To effectively use electronic skin in robotics or elsewhere, we need sensory data to be acquired and transmitted in less than a millisecond so that the robot can react quickly. That means that high-mobility materials like single-crystal silicon are a better option. At the University of Glasgow, we’re developing electronic skin using silicon and other high-mobility materials that can be processed using micro/nanofabrication tools.

But this takes us back to the flexibility problem because silicon cracks on bending. We have overcome these challenges by using a transfer-printing approach. We carve silicon nanowires out of bulk wafers and transfer print them onto flexible plastic substrates. The skin itself is a rubbery polymer called polyimide that has tiny silicon nanowires on it, which lead to thin-film transistors and sensors.

Flexible, human like skin will be particularly important in our attempts to improve prosthetics – a field that is already, in many ways very advanced. Using what’s called myoelectric linking, a prosthetic limb can pick up electrical impulses from remaining muscle fibres on the arm or leg, transmitting those impulses to articulating fingers and a thumb.

But even though prosthetic limbs are continually being upgraded and remodelled to look and function as close to a real limb as possible, they still lack the characteristics of human skin because they are much stiffer. Eventually, these advanced prosthetic devices will be expected to touch and be touched by other people.

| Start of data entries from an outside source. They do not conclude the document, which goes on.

(** ** [channels_create]: the parent of a leaf *)

Lemma leaf_inv_reads chans cm base : reads_maps_trace (leaf_inv chans cm base).
Proof.
  intros s s' Ht _ Hc _ [Hcm Hn]. split; [by rewrite Hc |]. by rewrite Ht.
Qed.

#[local] Hint Resolve leaf_inv_reads : frame.

Lemma leaf_inv_event chans cm base s ev :
  leaf_origin chans cm ev → leaf_inv chans cm base s → leaf_inv chans cm base (add_event ev s).
Proof.
  intros Hev [Hcm (new & Hn & Hall)]. split; [exact Hcm |].
  exists (ev :: new). split; [simpl; by rewrite Hn |]. by constructor.
Qed.

Lemma leaf_item_pres api bot t chans cm base cd :
  cd ∈ chans → pres (leaf_inv chans cm base) (leaf_item api bot t cd).
Proof.
  intros Hcd. unfold leaf_item.
  apply pres_bind_res. intros ct _.
  apply (pres_gets_bind _ _ cm); [by intros s [Hcm _] |].
  apply pres_bind; [auto with frame | intros rm].
  apply pres_bind_res. intros ow _.
  apply pres_bind; [| auto with frame]. apply pres_try; [| auto with frame].
  unfold leaf_create. apply pres_bind_res. intros pos _.
  apply pres_bind; [auto with frame | intros lc].
  apply pres_bind.
  - apply pres_issue. intros s Hs. apply leaf_inv_event; [| exact Hs].
    simpl. by exists cd.
  - intros h. apply pres_bind; [| intros _; apply pres_bind; [| auto with frame]].
    + destruct lc; auto with frame.
      apply pres_try; [| auto with frame].
      apply pres_bind; [| auto with frame].
      apply pres_issue. intros s Hs. by apply leaf_inv_event.
    + apply pres_modify. intros s [Hcm Hn]. split; [exact Hcm | exact Hn].
Qed.

(** The call [leaf_item] makes does not depend on [parent_id] beyond the
    category [resolve_parent] finds. *)
Lemma leaf_item_parent api bot t cd p s :
  resolve_parent (cat_map s) (c_parent cd) = resolve_parent (cat_map s) p →
  leaf_item api bot t cd s = leaf_item api bot t (with_parent cd p) s.
Proof.
  intros Hp. unfold leaf_item, mbind, M_bind, of_res, gets. simpl.
  destruct (safe_int (c_type cd) 0) as [ct | e]; [| reflexivity].
  rewrite Hp. reflexivity.
Qed.

(** C6: every leaf creation call of [channels_create] is issued for one of
    the source channels, with the category [resolve_parent] finds in
    [cat_map] as it was when the phase began (the phase never changes
    [cat_map]): the container registered under [parent_id] when
    [parent_id] is set (a falsy id such as [None], [""] or [0] counts as
    unset), no category otherwise.  A parent id missing from [cat_map]
    makes [leaf_item] behave exactly as a channel without parent. *)
Theorem leaf_parent_resolution api bot t chans s :
  (∃ new, trace (snd (channels_create api bot t chans s)) = new ++ trace s ∧
     ∀ k lc n cat ow pos r, (k, CreateLeaf lc n cat ow pos, r) ∈ new →
       ∃ cd, cd ∈ chans ∧ c_id cd = k ∧ c_name cd = n ∧
         cat = resolve_parent (cat_map s) (c_parent cd)) ∧
  (∀ cd s1, cat_map s1 !! c_parent cd = None →
     leaf_item api bot t cd s1 = leaf_item api bot t (with_parent cd KNone) s1).
Proof.
  split.
  - assert (Hp : pres (leaf_inv chans (cat_map s) (trace s)) (channels_create api bot t chans)).
    { unfold channels_create.
      apply pres_bind; [auto with frame | intros _].
      apply pres_bind_res. intros sorted Hsort.
      apply pres_bind; [auto with frame | intros _].
      apply pres_if; [auto with frame |].
      apply pres_for_each. intros cd Hcd. apply leaf_item_pres.
      apply (sort_by_position_elem _ _ _ Hsort) in Hcd.
      by apply list_elem_of_filter in Hcd as [_ Hcd]. }
    destruct (Hp s) as [_ (new & Hn & Hall)].
    { split; [reflexivity |]. exists []. split; [reflexivity | constructor]. }
    exists new. split; [exact Hn |].
    intros k lc n cat ow pos r Hin.
    exact (proj1 (Forall_forall _ _) Hall _ Hin).
  - intros cd s1 Hnone. apply leaf_item_parent.
    unfold resolve_parent. simpl. by destruct (key_truthy (c_parent cd)).
Qed.
Lemma dump_not_Diverge task : TaskSchema.dump utcoffset task <> Diverge.
Proof.
  destruct (tags task) eqn:Htags.
  - destruct (dump_total task) as [j Hj]; [congruence|].
    rewrite Hj. discriminate.
  - destruct task as [i ti tg sd dd md cd]. simpl in Htags. subst tg.
    destruct i, ti; discriminate.
  - destruct (dump_total task) as [j Hj]; [congruence|].
    rewrite Hj. discriminate.
Qed.

(** The budget that [EditTasks], [AddTasks] and [DeleteTasks] give their
    loop is never used up, whatever the service answers: the offset passes
    the end of the list first. *)
Lemma EditTasks_loop_ends token taskList limit :
  (0 < limit)%nat ->
  forall fuel k w,
    (k <= length taskList / limit)%nat ->
    (length taskList / limit - k < fuel)%nat ->
    fst (edit_loop fuel (OAuth2Session token) taskList limit (k * limit) w)
    <> Diverge.
Proof.
  intros Hl. induction fuel as [|fuel IH]; intros k w Hk Hfuel; [lia|].
  cbn [EditTasks_loop]. unfold bind at 1. unfold lift at 1.
  pose proof (omap_not_Diverge (TaskSchema.dump utcoffset)
                (slice taskList (k * limit) limit) dump_not_Diverge) as Hd.
  unfold DumpTaskList.
  destruct (omap (TaskSchema.dump utcoffset) (slice taskList (k * limit) limit))
    as [chunk|e|]; [|discriminate|contradiction].
  unfold bind at 1. unfold session_post, perform.
  destruct (send token _ (remote w)) as [[e|response] s']; [discriminate|].
  unfold bind at 1. unfold lift at 1, raise_for_status.
  destruct (_ && _); [discriminate|].
  unfold bind at 1. unfold lift at 1, json_of.
  destruct (body response) as [j|]; [|discriminate].
  unfold bind at 1. unfold lift at 1.
  pose proof (py_in_not_Diverge "errorCode" j) as Hin.
  destruct (py_in "errorCode" j) as [[|]|e|]; [| |discriminate|contradiction].
  - unfold bind, lift, raise.
    pose proof (py_getitem_not_Diverge j "errorCode") as Hget.
    destruct (py_getitem j "errorCode"); [discriminate..|contradiction].
  - case_bool_decide as Hshort; [discriminate|].
    rewrite short_batch_is_last in Hshort by assumption.
    replace (k * limit + limit)%nat with (S k * limit)%nat by lia.
    apply IH; lia.
Qed.

Lemma EditTasks_ends token taskList w :
  fst (EditTasks server send utcoffset (OAuth2Session token) taskList w)
  <> Diverge.
Proof.
  unfold EditTasks. case_bool_decide; [discriminate|].
  apply (EditTasks_loop_ends token taskList 50 ltac:(lia)
           (S (length taskList)) 0%nat w); [lia|].
  pose proof (Nat.Div0.div_le_upper_bound (length taskList) 50 (length taskList)).
  lia.
Qed.

Lemma AddTasks_loop_ends token taskList limit :
  (0 < limit)%nat ->
  forall fuel k w,
    (k <= length taskList / limit)%nat ->
    (length taskList / limit - k < fuel)%nat ->
    fst (add_loop fuel (OAuth2Session token) taskList limit (k * limit) w)
    <> Diverge.
Proof.
  intros Hl. induction fuel as [|fuel IH]; intros k w Hk Hfuel; [lia|].
  cbn [AddTasks_loop]. unfold bind at 1. unfold lift at 1.
  pose proof (omap_not_Diverge (TaskSchema.dump utcoffset)
                (slice taskList (k * limit) limit) dump_not_Diverge) as Hd.
  unfold DumpTaskList.
  destruct (omap (TaskSchema.dump utcoffset) (slice taskList (k * limit) limit))
    as [chunk|e|]; [|discriminate|contradiction].
  unfold bind at 1. unfold session_post, perform.
  destruct (send token _ (remote w)) as [[e|response] s']; [discriminate|].
  unfold bind at 1. unfold lift at 1, raise_for_status.
  destruct (_ && _); [discriminate|].
  unfold bind at 1. unfold lift at 1, json_of.
  destruct (body response) as [j|]; [|discriminate].
  unfold bind at 1. unfold lift at 1.
  pose proof (py_in_not_Diverge "errorCode" j) as Hin.
  destruct (py_in "errorCode" j) as [[|]|e|];
    [discriminate| |discriminate|contradiction].
  case_bool_decide as Hshort; [discriminate|].
  rewrite short_batch_is_last in Hshort by assumption.
  replace (k * limit + limit)%nat with (S k * limit)%nat by lia.
  apply IH; lia.
Qed.

Lemma AddTasks_ends token taskList w :
  fst (AddTasks server send utcoffset (OAuth2Session token) taskList w)
  <> Diverge.
Proof.
  unfold AddTasks. case_bool_decide; [discriminate|].
  apply (AddTasks_loop_ends token taskList 50 ltac:(lia)
           (S (length taskList)) 0%nat w); [lia|].
  pose proof (Nat.Div0.div_le_upper_bound (length taskList) 50 (length taskList)).
  lia.
Qed.

Lemma DeleteTasks_loop_ends token taskIdList limit :
  (0 < limit)%nat ->
  forall fuel k w,
    (k <= length taskIdList / limit)%nat ->
    (length taskIdList / limit - k < fuel)%nat ->
    fst (delete_loop fuel (OAuth2Session token) taskIdList limit (k * limit) w)
    <> Diverge.
Proof.
  intros Hl. induction fuel as [|fuel IH]; intros k w Hk Hfuel; [lia|].
  cbn [DeleteTasks_loop].
  unfold bind at 1. unfold session_post, perform.
  destruct (send token _ (remote w)) as [[e|response] s']; [discriminate|].
  unfold bind at 1. unfold lift at 1, raise_for_status.
  destruct (_ && _); [discriminate|].
  unfold bind at 1. unfold lift at 1, json_of.
  destruct (body response) as [j|]; [|discriminate].
  unfold bind at 1. unfold lift at 1.
  pose proof (py_in_not_Diverge "errorCode" j) as Hin.
  destruct (py_in "errorCode" j) as [[|]|e|];
    [discriminate| |discriminate|contradiction].
  case_bool_decide as Hshort; [discriminate|].
  rewrite short_batch_is_last in Hshort by assumption.
  replace (k * limit + limit)%nat with (S k * limit)%nat by lia.
  apply IH; lia.
Qed.

Lemma DeleteTasks_ends token taskList w :
  fst (DeleteTasks server send (OAuth2Session token) taskList w) <> Diverge.
Proof.
  unfold DeleteTasks. case_bool_decide; [discriminate|].
  unfold bind at 1. unfold lift at 1.
  assert (Hids : omap getattr_id taskList <> Diverge).
  { apply omap_not_Diverge. intros t. unfold getattr_id.
    destruct (id_ t); discriminate. }
  destruct (omap getattr_id taskList) as [ids|e|];
    [|discriminate|contradiction].
  apply (DeleteTasks_loop_ends token ids 50 ltac:(lia)
           (S (length ids)) 0%nat w); [lia|].
  pose proof (Nat.Div0.div_le_upper_bound (length ids) 50 (length ids)).
  lia.
Qed.

End TransportProperties.

(** ** The title and its length *)

Section TitleLength.

Context {server : Type}.
Variable send : json -> Request -> server -> (exn + Response) * server.
Variable utcoffset : Z.

Local Abbreviation edit_loop := (EditTasks_loop server send utcoffset).
Local Abbreviation add_loop := (AddTasks_loop server send utcoffset).

Lemma dump_tags_None task :
  tags task = IsNone -> TaskSchema.dump utcoffset task = Exc AssertionError.
Proof.
  destruct task as [i ti tg sd dd md cd]. simpl. intros ->.
  now destruct i, ti.
Qed.

(** A task that [dump] turns into a record has its title in it as it is. *)
Lemma dump_title task j s :
  TaskSchema.dump utcoffset task = Ret j ->
  title task = Val s ->
  exists kv, j = JDict kv /\ assoc "title" kv = Some (JStr s).
Proof.
  intros Hdump Ht.
  destruct (tags task) as [| |tg] eqn:Htags.
  - destruct (dump_keeps_title utcoffset task s Ht) as (kv & Hkv & Ha);
      [congruence|].
    exists kv. split; [congruence|exact Ha].
  - rewrite dump_tags_None in Hdump by assumption. discriminate.
  - destruct (dump_keeps_title utcoffset task s Ht) as (kv & Hkv & Ha);
      [congruence|].
    exists kv. split; [congruence|exact Ha].
Qed.

(** The only exception of the encoding is the failed [assert] of the tags,
    never a [ValidationError]. *)
Lemma dump_raises task e :
  TaskSchema.dump utcoffset task = Exc e -> e = AssertionError.
Proof.
  destruct (tags task) as [| |tg] eqn:Htags.
  - destruct (dump_total utcoffset task) as [j Hj]; congruence.
  - rewrite dump_tags_None by assumption. congruence.
  - destruct (dump_total utcoffset task) as [j Hj]; congruence.
Qed.

Lemma DumpTaskList_raises taskList e :
  DumpTaskList utcoffset taskList = Exc e -> e = AssertionError.
Proof.
  unfold DumpTaskList. induction taskList as [|t l IH]; [discriminate|].
  simpl. destruct (TaskSchema.dump utcoffset t) as [j|e'|] eqn:Et; simpl.
  - destruct (omap (TaskSchema.dump utcoffset) l) as [js|e'|]; simpl;
      try discriminate.
    intros H. apply IH. congruence.
  - intros H. apply dump_raises in Et. congruence.
  - discriminate.
Qed.

(** Whatever the service answers, the loops only add to the log. *)
Lemma AddTasks_loop_log token taskList limit : forall fuel start w,
  exists s' evs,
    snd (add_loop fuel (OAuth2Session token) taskList limit start w)
    = mkWorld s' (log w ++ evs).
Proof.
  induction fuel as [|fuel IH]; intros start w.
  { exists (remote w), []. simpl. rewrite app_nil_r. now destruct w. }
  assert (Hnone : forall o : outcome unit,
             exists s' evs, snd (o, w) = mkWorld s' (log w ++ evs)).
  { intros o. exists (remote w), []. simpl. rewrite app_nil_r. now destruct w. }
  cbn [AddTasks_loop]. unfold bind at 1. unfold lift at 1.
  destruct (DumpTaskList utcoffset (slice taskList start limit))
    as [chunk|e|]; [|apply (Hnone (Exc e))|apply (Hnone Diverge)].
  assert (Hone : forall (o : outcome unit) s',
             exists s'' evs,
               snd (o, answered w s' (post addTasksUrl chunk))
               = mkWorld s'' (log w ++ evs)).
  { intros o s'. now exists s', [post addTasksUrl chunk]. }
  unfold bind at 1. unfold session_post, perform.
  destruct (send token _ (remote w)) as [[e|response] s'];
    [apply (Hone (Exc e))|].
  unfold bind at 1. unfold lift at 1.
  destruct (raise_for_status response) as [[]|e|];
    [|apply (Hone (Exc e))|apply (Hone Diverge)].
  unfold bind at 1. unfold lift at 1.
  destruct (json_of response) as [j|e|];
    [|apply (Hone (Exc e))|apply (Hone Diverge)].
  unfold bind at 1. unfold lift at 1.
  destruct (py_in "errorCode" j) as [[|]|e|];
    [apply (Hone (Exc (NameError "tasks")))
    | |apply (Hone (Exc e))|apply (Hone Diverge)].
  case_bool_decide as Hshort; [apply (Hone (Ret tt))|].
  destruct (IH (start + limit)%nat
              (mkWorld s' (log w ++ [post addTasksUrl chunk])))
    as (s'' & evs & Hsnd).
  exists s'', (post addTasksUrl chunk :: evs).
  etransitivity; [exact Hsnd|]. cbn [log]. now rewrite <- app_assoc.
Qed.

Lemma EditTasks_loop_log token taskList limit : forall fuel start w,
  exists s' evs,
    snd (edit_loop fuel (OAuth2Session token) taskList limit start w)
    = mkWorld s' (log w ++ evs).
Proof.
  induction fuel as [|fuel IH]; intros start w.
  { exists (remote w), []. simpl. rewrite app_nil_r. now destruct w. }
  assert (Hnone : forall o : outcome unit,
             exists s' evs, snd (o, w) = mkWorld s' (log w ++ evs)).
  { intros o. exists (remote w), []. simpl. rewrite app_nil_r. now destruct w. }
  cbn [EditTasks_loop]. unfold bind at 1. unfold lift at 1.
  destruct (DumpTaskList utcoffset (slice taskList start limit))
    as [chunk|e|]; [|apply (Hnone (Exc e))|apply (Hnone Diverge)].
  assert (Hone : forall (o : outcome unit) s',
             exists s'' evs,
               snd (o, answered w s' (post editTasksUrl chunk))
               = mkWorld s'' (log w ++ evs)).
  { intros o s'. now exists s', [post editTasksUrl chunk]. }
  unfold bind at 1. unfold session_post, perform.
  destruct (send token _ (remote w)) as [[e|response] s'];
    [apply (Hone (Exc e))|].
  unfold bind at 1. unfold lift at 1.
  destruct (raise_for_status response) as [[]|e|];
    [|apply (Hone (Exc e))|apply (Hone Diverge)].
  unfold bind at 1. unfold lift at 1.
  destruct (json_of response) as [j|e|];
    [|apply (Hone (Exc e))|apply (Hone Diverge)].
  unfold bind at 1. unfold lift at 1.
  destruct (py_in "errorCode" j) as [[|]|e|];
    [| |apply (Hone (Exc e))|apply (Hone Diverge)].
  - unfold bind, lift, raise.
    destruct (py_getitem j "errorCode") as [c|e|];
      [apply (Hone (Exc (raise_ToodledoError c)))
      |apply (Hone (Exc e))|apply (Hone Diverge)].
  - case_bool_decide as Hshort; [apply (Hone (Ret tt))|].
    destruct (IH (start + limit)%nat
                (mkWorld s' (log w ++ [post editTasksUrl chunk])))
      as (s'' & evs & Hsnd).
    exists s'', (post editTasksUrl chunk :: evs).
    etransitivity; [exact Hsnd|]. cbn [log]. now rewrite <- app_assoc.
Qed.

This goal is closer than ever with the sensitive synthetic skin being developed at the University of Glasgow. This printable tactile skin could lead to next-generation prosthetic arms that would enable users to feel a light touch, shake hands, and type naturally because the arm will send signals to the brain and in turn respond to brain signals.

Once these hurdles are overcome, we can further improve the experience of using electronic skin using smaller and more efficient batteries and lifelike materials that will more closely resemble real skin. It’s an exciting era for the field, with lots of developments on the horizon.